Gerombolan perusuh menjadikan rumah-rumah dan pertokoan milik umat Muslim sebagai sasaran amuk. Daerah-daerah muslim seperti Maujpur, Mustafabad, Jaffrabad dan Shiv Vihar terlihat sangat mencekam, penuh dengan pecahan kaca, batu dan bekas-bekas kerusuhan. Ini merupakan kekerasan paling mematikan yang pernah terjadi di New Delhi, ibu kota India.

Dalam sebuah foto di REUTERS (24/2/2020), tampak gambar seorang pria muslim berbaju putih berlumuran darah karena dikeroyok segerombolan orang. Gambar-gambar dan video yang memperlihatkan kekerasan banyak tersebar ke seluruh dunia. Netizen di Indonesia, khususnya kaum Muslimin pun memperlihatkan kemarahannya dengan menggaungkan tagar #ShameOnYouIndia yang menjadi trending topic.

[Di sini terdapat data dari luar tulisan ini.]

(** X8: the effect on the search string, which also runs after the first
    render, leaves a freshly mounted state as it is, and running it twice
    on the same render is running it once. *)
Theorem resetEffect_fixes_mount (input : RenderInput) (st : TableState) :
  resetEffect input (mount input) = mount input
  /\ resetEffect input (resetEffect input st) = resetEffect input st.
Proof.
  unfold resetEffect. case_bool_decide; split; reflexivity.
Qed.

(** ** Defaults and the location *)

Lemma orNumDefault_nonzero (a : option Z) (d : Z) :
  d <> 0 -> orNumDefault a d <> 0.
Proof.
  intros Hd. unfold orNumDefault. destruct a as [n|]; [|exact Hd].
  destruct (Z.eqb_spec n 0); assumption.
Qed.

Lemma orNum_truthy (n : Z) (b : option Z) : n <> 0 -> orNum (Some n) b = Some n.
Proof. intros Hn. cbn. destruct (Z.eqb_spec n 0); [contradiction|reflexivity]. Qed.

Lemma orNum_falsy (a b : option Z) : a = None \/ a = Some 0 -> orNum a b = b.
Proof. intros [->| ->]; reflexivity. Qed.

Lemma orNumDefault_truthy (n d : Z) : n <> 0 -> orNumDefault (Some n) d = n.
Proof. intros Hn. cbn. destruct (Z.eqb_spec n 0); [contradiction|reflexivity]. Qed.

Lemma orNumDefault_falsy (a : option Z) (d : Z) :
  a = None \/ a = Some 0 -> orNumDefault a d = d.
Proof. intros [->| ->]; reflexivity. Qed.


(** X10: the default page and the default page size are never 0, whatever
    the location and the props hold; so the page count of a freshly
    mounted hook is always the ceiling of total by page size. *)
Theorem default_page_and_size_nonzero (input : RenderInput) (rt : option Z) :
  defaultCurrentPage input <> 0
  /\ defaultPageSize input <> 0
  /\ pageCount rt (mount input)
     = ceilDiv (nullish rt 0) (defaultPageSize input).
Proof.
  assert (Hsize : defaultPageSize input <> 0).
  { unfold defaultPageSize. destruct (syncWithLocation input);
      apply orNumDefault_nonzero; discriminate. }
  split.
  { unfold defaultCurrentPage. destruct (syncWithLocation input);
      apply orNumDefault_nonzero; discriminate. }
  split; [exact Hsize|].
  unfold pageCount. change (pageSize (mount input)) with (defaultPageSize input).
  destruct (Z.eqb_spec (defaultPageSize input) 0); [contradiction|reflexivity].
Qed.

Bentrok ini merupakan puncak dari protes yang telah terjadi sejak UU kontroversial tersebut disahkan pada Desember tahun lalu. Dilansir dari arabnews.com (25/2/2020), UU kewarganegaraan ini telah menimbulkan kekhawatiran, bahwa Perdana Menteri Narendra Modi bermaksud meminggirkan 200 juta Muslim di India. Kekhawatiran tersebut telah dibantah oleh Modi, namun nyatanya, di UU tersebut memang terdapat diskriminasi untuk kaum Muslimin.

UU tersebut memberikan kewarganegaraan kepada orang-orang Hindu, Parsi, Sikh, Budha, Jain dan Kristen dari luar negeri (Afghanistan, Bangladesh, Pakistan) yang mengungsi ke India, namun komunitas Muslim dikecualikan. Banyak kalangan merasa curiga, bahwa UU tersebut sebenarnya merupakan langkah Perdana Menteri Narendra Modi untuk memarginalkan 200 juta Muslim di India.

Bentrok keras yang dipicu UU kontroversial tersebut terjadi bersamaan dengan kedatangan presiden Donald Trump di New Delhi. Sebelumnya, protes keras telah terjadi di sebagian masyarakat India. Bahkan, banyak pula warga India yang bukan Muslim ikut memprotes UU diskriminatif tersebut.